Do you know the second line to On Wisconsin? On which
septuagenarian coach's site can you hear the strains of Pearl
Jam? Who let the dogs out down in Mississippi? The following
college football sites provide the answers to these questions
and others:

--wajl10.com
This All-America-worthy site is a comprehensive complement to a
Saturday spent watching games on TV. (Or listening to them; the
site links you to team broadcasts.) To keep you current, the
righthand margin has a scrolling scoreboard. The encyclopedic
"Facts & Figures" section provides links to school pages that
contain season-by-season records and fight-song lyrics. ("On
Wisconsin, On Wisconsin/Plunge right through that line!") A
history section includes a college football time line, brief
recaps of 10 storied rivalries and thumbnail sketches of more
than 150 notable players, from Agase to Zorich.

--coachpaterno.com
On his lively, bountiful site, Penn State's 71-year-old coach
Joe Paterno has recruited some of his high-profile peers to
diagram plays and discuss strategy. West Virginia coach Don
Nehlen, for instance, gives you video of his team's 50 Pop
Strike Blitz, while, to the accompaniment of Pearl Jam's Alive,
Washington's Rick Neuheisel narrates Colorado's 1994
game-winning Hail Mary pass at Michigan. (Neuheisel was a
Buffaloes assistant at the time.) Some of the links, such as the
"Coffee Shop" chat room, are available only to those who pay the
$22 annual membership fee. Twenty-two bucks for a cup of JoePa?
That tariff is steeper than the 3-5 Nittany Lions' slide this
season.

--smootsmack.com
Fred Smoot has "4.4 40 speed and 4.1 mouth speed." So says this
funny and unauthorized site that exalts Mississippi State's star
cornerback. Log on and hear the Baha Men posing the ubiquitous
musical question "Who let the dawgs out?" Various Starkville
icons, including Smoot (number 2 above, defending against
Auburn's Reggie Worthy) and Bulldogs coach Jackie Sherrill.
respond (through computer-manipulated photos), "Smoot! Smoot!"
You'll also get a compendium of the brash Smoot's quotes ("The
Smack") about his foes, as well as this warning: "Do not operate
heavy equipment, drive a car, or have a full mouth of
food/beverage while viewing this website." We agree.

COLOR PHOTO

COLOR PHOTO: BOB ROSATO

POLITICAL FOOTBALL
An NFL Films special equates the gridiron and the hustings

If George W. Bush were a quarterback, NBC political pundit Tim
Russert tells interviewer (and NFL Films president) Steve Sabol
during the one-hour, two-part ESPN special Politics & Football,
he would be Kenny Stabler. "He has a little bit of the buccaneer
in him," says Russert. "I'm not going to say that he has a little
Snake in him," Russert adds, referring to the nickname of the
Raiders' All-Pro of the 1970s. "That might get me in trouble."
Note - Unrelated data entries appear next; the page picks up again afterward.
(* ===== verification/WorkerConfig.v ===== *)
(** * worker.go: configuration of a worker pool

    Validation, normalisation of the defaults, the weighted queue schedule, the
    normalised rate-limit rules and the replacement of one queue's policy at run
    time.  The error handler is not represented: what would be reported is
    collected by the operations of the later files. *)

From S2P Require Import Prelude GoBase Json Codec Core Driver RateLimit Sha256.
From Stdlib Require Import ZArith Lia.

(** ** Types *)

Definition Handler : Type := Ctx → RawJob → RawJob * outcome.
Definition JobMiddleware : Type := Ctx → RawJob → Handler → RawJob * outcome.

(** [type RateLimitScope uint8] and [type RateLimitKey uint8]. *)
Abbreviation RateLimitScope := Z (only parsing).
Definition RateLimitScopeLocal : RateLimitScope := 0.
Definition RateLimitScopeGlobal : RateLimitScope := 1.
Abbreviation RateLimitKey := Z (only parsing).
Definition RateLimitKeyQueue : RateLimitKey := 0.
Definition RateLimitKeyKind : RateLimitKey := 1.
Definition RateLimitKeyPipeline : RateLimitKey := 2.
Definition RateLimitKeyTag : RateLimitKey := 3.

Definition modeInt (mode : RateLimitMode) : Z :=
  match mode with RateLimitModeGCRA => 0 | RateLimitModeFixedWindow => 1 | RateLimitModeOther m => m end.

Record QueueRateLimit := mkQueueRateLimit {
  qr_Limit : Z;
  qr_Period : Duration;
  qr_Burst : Z;
  qr_Scope : RateLimitScope;
  qr_Key : RateLimitKey;
  qr_TagPrefix : string;
  qr_Mode : RateLimitMode
}.

Record KeyConcurrencyLimit := mkKeyConcurrencyLimit {
  kc_Key : RateLimitKey;
  kc_TagPrefix : string;
  kc_Limit : Z
}.

Record QueuePolicy := mkQueuePolicy {
  qp_Weight : Z;
  qp_Concurrency : Z;
  qp_KeyConcurrency : list KeyConcurrencyLimit;
  qp_RateLimits : list QueueRateLimit;
  qp_RateLimit : Z;
  qp_RatePeriod : Duration
}.
Definition zeroPolicy : QueuePolicy := mkQueuePolicy 0 0 [] [] 0 0.

Record WorkerConfig := mkWorkerConfig {
  wc_Queues : list string;
  wc_QueuePolicies : gmap string QueuePolicy;
  wc_DistributedPipelines : bool;
  wc_PipelineLeaseDuration : Duration;
  wc_PipelinePollInterval : Duration;
  wc_RateLimitPollInterval : Duration;
  wc_Concurrency : Z;
  wc_MaxPending : Z;
  wc_WorkerID : string;
  wc_PollInterval : Duration;
  wc_RetryPolicy : option RetryPolicy;
  wc_ShutdownTimeout : Duration;
  wc_StuckJobTimeout : Duration;
  wc_RescueInterval : Duration;
  wc_HeartbeatInterval : Duration;
  wc_Middleware : list JobMiddleware;
  wc_Observer : bool;
  wc_RequireLifecyclePersistence : bool;
  wc_RequireStrictOrdering : bool
}.

Definition set_policies (ps : gmap string QueuePolicy) (c : WorkerConfig) : WorkerConfig :=
  mkWorkerConfig (wc_Queues c) ps (wc_DistributedPipelines c) (wc_PipelineLeaseDuration c)
    (wc_PipelinePollInterval c) (wc_RateLimitPollInterval c) (wc_Concurrency c) (wc_MaxPending c) (wc_WorkerID c)
    (wc_PollInterval c) (wc_RetryPolicy c) (wc_ShutdownTimeout c) (wc_StuckJobTimeout c) (wc_RescueInterval c)
    (wc_HeartbeatInterval c) (wc_Middleware c) (wc_Observer c) (wc_RequireLifecyclePersistence c)
    (wc_RequireStrictOrdering c).

Record normalizedRateLimit := mkNormalizedRateLimit {
  nr_key : string;
  nr_limit : Z;
  nr_burst : Z;
  nr_period : Duration;
  nr_interval : Duration;
  nr_tolerance : Duration;
  nr_scope : RateLimitScope;
  nr_keyBy : RateLimitKey;
  nr_tagPrefix : string;
  nr_mode : RateLimitMode
}.

#[export] Instance RateLimitMode_eq_dec : EqDecision RateLimitMode.
Proof. solve_decision. Defined.
#[export] Instance normalizedRateLimit_eq_dec : EqDecision normalizedRateLimit.
Proof. solve_decision. Defined.

(** ** Validation *)

(** [problems = append(problems, msg)] under a condition. *)
Definition problem (bad : bool) (msg : string) : list string := if bad then [msg] else [].

Definition defaultQueue (queue : string) : string := if bool_decide (queue = "") then "default" else queue.

Definition isMode (mode : RateLimitMode) : bool :=
  match mode with RateLimitModeOther _ => false | _ => true end.
Definition isFixed (mode : RateLimitMode) : bool :=
  match mode with RateLimitModeFixedWindow => true | _ => false end.

Section validate.
Context `{MapRange} (name : string) (caps : Capabilities).

Definition ruleProblems (prefix : string) (rule : QueueRateLimit) : list string :=
  problem (qr_Limit rule <? 0) (prefix +:+ " Limit must not be negative") ++
  problem ((0 <? qr_Limit rule) && (qr_Limit rule <? qr_Burst rule)) (prefix +:+ " Burst must not exceed Limit") ++
  problem (negb (qr_Scope rule =? RateLimitScopeLocal) && negb (qr_Scope rule =? RateLimitScopeGlobal))
    (prefix +:+ " has an unknown Scope") ++
  problem (RateLimitKeyTag <? qr_Key rule) (prefix +:+ " has an unknown Key") ++
  problem (negb (isMode (qr_Mode rule))) (prefix +:+ " has an unknown Mode") ++
  (let period := if qr_Period rule <=? 0 then Second else qr_Period rule in
   problem (isFixed (qr_Mode rule) && (0 <? qr_Limit rule) && (durDiv period Millisecond <=? qr_Limit rule))
     (prefix +:+ " fixed-window Limit must be smaller than Period milliseconds")) ++
  problem ((qr_Scope rule =? RateLimitScopeGlobal) && (0 <? qr_Limit rule) && negb (LinearizableCAS caps))
    (prefix +:+ " requires linearizable CAS, unsupported by driver " +:+ quoted name).

Definition keyProblems (prefix : string) (rule : KeyConcurrencyLimit) : list string :=
  problem (kc_Limit rule <=? 0) (prefix +:+ " Limit must be positive") ++
  problem ((kc_Key rule =? RateLimitKeyQueue) || (RateLimitKeyTag <? kc_Key rule))
    (prefix +:+ " Key must be kind, pipeline, or tag").

(** [for i, rule := range rules]. *)
Definition forIndexed {A} (f : Z → A → list string) (l : list A) : list string :=
  concat (imap (λ i x, f (Z.of_nat i) x) l).

Definition policyProblems (queues : gset string) (queue : string) (policy : QueuePolicy) : list string :=
  let at_queue := "QueuePolicies[" +:+ quoted queue +:+ "]" in
  problem (negb (bool_decide (queue ∈ queues))) (at_queue +:+ " is not listed in Queues") ++
  problem ((qp_Weight policy <? 0) || (qp_Concurrency policy <? 0) || (qp_RateLimit policy <? 0))
    (at_queue +:+ " contains a negative limit") ++
  forIndexed (λ i, ruleProblems (at_queue +:+ ".RateLimits[" +:+ FormatInt i +:+ "]")) (qp_RateLimits policy) ++
  forIndexed (λ i, keyProblems (at_queue +:+ ".KeyConcurrency[" +:+ FormatInt i +:+ "]")) (qp_KeyConcurrency policy).

Definition configuredQueues (cfg : WorkerConfig) : gset string :=
  match wc_Queues cfg with
  | [] => {[ "default" ]}
  | queues => list_to_set (defaultQueue <$> queues)
  end.

Definition configProblems (cfg : WorkerConfig) : list string :=
  problem (wc_Concurrency cfg <? 0) "Concurrency must not be negative" ++
  problem (wc_MaxPending cfg <? 0) "MaxPending must not be negative" ++
  problem ((0 <? wc_Concurrency cfg) && (0 <? wc_MaxPending cfg) && (wc_MaxPending cfg <? wc_Concurrency cfg))
    "MaxPending must be at least Concurrency" ++
  concat ((λ kv, policyProblems (configuredQueues cfg) kv.1 kv.2) <$> range_map (wc_QueuePolicies cfg)) ++
  problem (wc_DistributedPipelines cfg && negb (LinearizableLeases caps))
    ("DistributedPipelines requires linearizable leases, unsupported by driver " +:+ quoted name) ++
  problem (wc_RequireLifecyclePersistence cfg && negb (LifecycleTimestamps caps))
    ("RequireLifecyclePersistence is unsupported by driver " +:+ quoted name) ++
  problem (wc_RequireStrictOrdering cfg && negb (StrictFetchOrdering caps))
    ("RequireStrictOrdering is unsupported by driver " +:+ quoted name).

(** [strings.Join(problems, "; ")]. *)
Definition joinProblems (l : list string) : string := String.concat "; " l.

Definition ValidateWorkerConfig (cfg : WorkerConfig) : option error :=
  match configProblems cfg with
  | [] => None
  | problems => Some (ENew ("invalid worker config: " +:+ joinProblems problems))
  end.
End validate.

(** ** Normalised rate limits *)

(** [hex.EncodeToString(digest[:16])]. *)
Definition shortDigest (s : string) : string := hexBytes (take 16 (Sum256 s)).

Section normalize.
Context `{FloatConv}.

(** The rule with its defaults filled in. *)
Definition defaultRule (rule : QueueRateLimit) : QueueRateLimit :=
  let period := if qr_Period rule <=? 0 then Second else qr_Period rule in
  let burst := if qr_Burst rule <=? 0 then 1 else qr_Burst rule in
  let burst := if qr_Limit rule <? burst then qr_Limit rule else burst in
  let scope := if qr_Scope rule =? RateLimitScopeGlobal then qr_Scope rule else RateLimitScopeLocal in
  mkQueueRateLimit (qr_Limit rule) period burst scope (qr_Key rule) (qr_TagPrefix rule) (qr_Mode rule).

Definition ruleSignature (r : QueueRateLimit) : string :=
  FormatInt (qr_Limit r) +:+ ":" +:+ FormatInt (qr_Period r) +:+ ":" +:+ FormatInt (qr_Burst r) +:+ ":" +:+
  FormatInt (qr_Scope r) +:+ ":" +:+ FormatInt (qr_Key r) +:+ ":" +:+ qr_TagPrefix r +:+ ":" +:+
  FormatInt (modeInt (qr_Mode r)).

Definition normalizeRule (queue : string) (r : QueueRateLimit) : normalizedRateLimit :=
  let interval := f64_to_int64 (f64_div (f64_of_int (qr_Period r)) (f64_of_int (qr_Limit r))) in
  let interval := if interval <? Nanosecond then Nanosecond else interval in
  let tolerance := durMul interval (qr_Burst r - 1) in
  mkNormalizedRateLimit ("goncordia:rate:" +:+ shortDigest (queue +:+ nul +:+ ruleSignature r))
    (qr_Limit r) (qr_Burst r) (qr_Period r) interval tolerance (qr_Scope r) (qr_Key r) (qr_TagPrefix r) (qr_Mode r).

Fixpoint normalizeLoop (queue : string) (seen : gset string) (configured : list QueueRateLimit)
  : list normalizedRateLimit :=
  match configured with
  | [] => []
  | rule :: rest =>
      if qr_Limit rule <=? 0 then normalizeLoop queue seen rest
      else let r := defaultRule rule in
           if bool_decide (ruleSignature r ∈ seen) then normalizeLoop queue seen rest
           else normalizeRule queue r :: normalizeLoop queue ({[ ruleSignature r ]} ∪ seen) rest
  end.

Definition normalizeRateLimits (queue : string) (policy : QueuePolicy) : list normalizedRateLimit :=
  let legacy := if 0 <? qp_RateLimit policy
    then [mkQueueRateLimit (qp_RateLimit policy) (qp_RatePeriod policy) (qp_RateLimit policy)
            RateLimitScopeLocal RateLimitKeyQueue "" RateLimitModeGCRA]
    else [] in
  normalizeLoop queue ∅ (qp_RateLimits policy ++ legacy).
End normalize.

(** ** The pool's configuration state *)

Record WorkerPool := mkWorkerPool {
  wp_config : WorkerConfig;
  wp_configErr : option error;
  wp_queueSchedule : list string;
  wp_rateLimits : gmap string (list normalizedRateLimit);
  (* how many [policyChanged] channels have been closed so far *)
  wp_policyChanged : nat
}.

Definition policyOf (cfg : WorkerConfig) (queue : string) : QueuePolicy :=
  default zeroPolicy (wc_QueuePolicies cfg !! queue).

Definition queuePolicy (p : WorkerPool) (queue : string) : QueuePolicy := policyOf (wp_config p) queue.
Definition queueRateLimits (p : WorkerPool) (queue : string) : list normalizedRateLimit :=
  default [] (wp_rateLimits p !! queue).

Definition queueWeight (policy : QueuePolicy) : Z := if qp_Weight policy <=? 0 then 1 else qp_Weight policy.

(** One slot per unit of weight, queue after queue. *)
Definition scheduleOf (cfg : WorkerConfig) : list string :=
  concat ((λ queue, replicate (Z.to_nat (queueWeight (policyOf cfg queue))) queue) <$> wc_Queues cfg).

(** The loop that drops repeated queue names. *)
Fixpoint dedupQueues (seen : gset string) (queues : list string) : list string :=
  match queues with
  | [] => []
  | queue :: rest =>
      let q := defaultQueue queue in
      if bool_decide (q ∈ seen) then dedupQueues seen rest
      else q :: dedupQueues ({[ q ]} ∪ seen) rest
  end.

Section pool.
Context `{MapRange} `{FloatConv} (name : string) (caps : Capabilities) (randomID : string).

Definition normalizeConfig (cfg : WorkerConfig) : WorkerConfig :=
  let concurrency := if wc_Concurrency cfg <=? 0 then 10 else wc_Concurrency cfg in
  let maxPending := if wc_MaxPending cfg <=? 0 then wrap64 (concurrency * 4) else wc_MaxPending cfg in
  let maxPending := if maxPending <? concurrency then concurrency else maxPending in
  let orDefault d v := if v <=? 0 then d else v in
  let stuck := if wc_StuckJobTimeout cfg =? 0 then Hour else wc_StuckJobTimeout cfg in
  let heartbeat := if (wc_HeartbeatInterval cfg =? 0) && (0 <? stuck) then durDiv stuck 3 else wc_HeartbeatInterval cfg in
  let heartbeat := if (0 <? stuck) && (stuck <=? heartbeat) then durDiv stuck 3 else heartbeat in
  let queues := match wc_Queues cfg with [] => ["default"] | qs => dedupQueues ∅ qs end in
  mkWorkerConfig queues (wc_QueuePolicies cfg) (wc_DistributedPipelines cfg)
    (orDefault (30 * Second) (wc_PipelineLeaseDuration cfg)) (orDefault (250 * Millisecond) (wc_PipelinePollInterval cfg))
    (orDefault Second (wc_RateLimitPollInterval cfg)) concurrency maxPending
    (if bool_decide (wc_WorkerID cfg = "") then randomID else wc_WorkerID cfg)
    (orDefault Second (wc_PollInterval cfg))
    (Some (default (ExponentialNextRetryAt DefaultRetryPolicy f64_zero) (wc_RetryPolicy cfg)))
    (orDefault (30 * Second) (wc_ShutdownTimeout cfg)) stuck (orDefault Minute (wc_RescueInterval cfg)) heartbeat
    (wc_Middleware cfg) (wc_Observer cfg) (wc_RequireLifecyclePersistence cfg) (wc_RequireStrictOrdering cfg).

Definition newWorkerPool (cfg : WorkerConfig) : WorkerPool :=
  let configErr := ValidateWorkerConfig name caps cfg in
  let cfg := normalizeConfig cfg in
  mkWorkerPool cfg configErr (scheduleOf cfg)
    (list_to_map ((λ queue, (queue, normalizeRateLimits queue (policyOf cfg queue))) <$> wc_Queues cfg)) 0.

Definition NewWorkerPoolChecked (cfg : WorkerConfig) : result WorkerPool :=
  let pool := newWorkerPool cfg in
  match wp_configErr pool with Some e => Err e | None => Ok pool end.

Definition UpdateQueuePolicy (p : WorkerPool) (queue : string) (policy : QueuePolicy) : WorkerPool * option error :=
  let queue := defaultQueue queue in
  if negb (bool_decide (queue ∈ wc_Queues (wp_config p)))
  then (p, Some (ENew ("queue " +:+ quoted queue +:+ " is not configured")))
  else
    let candidate := set_policies (<[queue := policy]> (wc_QueuePolicies (wp_config p))) (wp_config p) in
    match ValidateWorkerConfig name caps candidate with
    | Some e => (p, Some e)
    | None =>
        (mkWorkerPool candidate (wp_configErr p) (scheduleOf candidate)
           (<[queue := normalizeRateLimits queue policy]> (wp_rateLimits p)) (S (wp_policyChanged p)), None)
    end.
End pool.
The notion that the Republican presidential candidate would be a
lefthanded, left-coast quarterback is open to debate. So are
most attempts to marry pigskin and pork barrels, as Politics &
Football pithily demonstrates. Part I will be telecast on Monday
at 2:30 a.m. and repeated at 4 p.m., and Part II will be shown
at the same times on Nov. 13. Sabol, who for the first episode
sat down for chats with Russert and conservative talk-show host
Rush Limbaugh, was inspired to create this special after reading
an old Whittier College game program. "I came across a photo of
Richard Nixon, who played line there," says Sabol. "The more
research we did, the more we saw how politics and football
gravitate toward each other."

In Part I, for example, Limbaugh notes that both are contact
sports. "Politics is smashmouth," says Limbaugh, whose first name
is the very personification of a conservative offense. "You're
trying to pummel your opponent into the ground."

Only afterward do you worry about health-care reform. --J.W.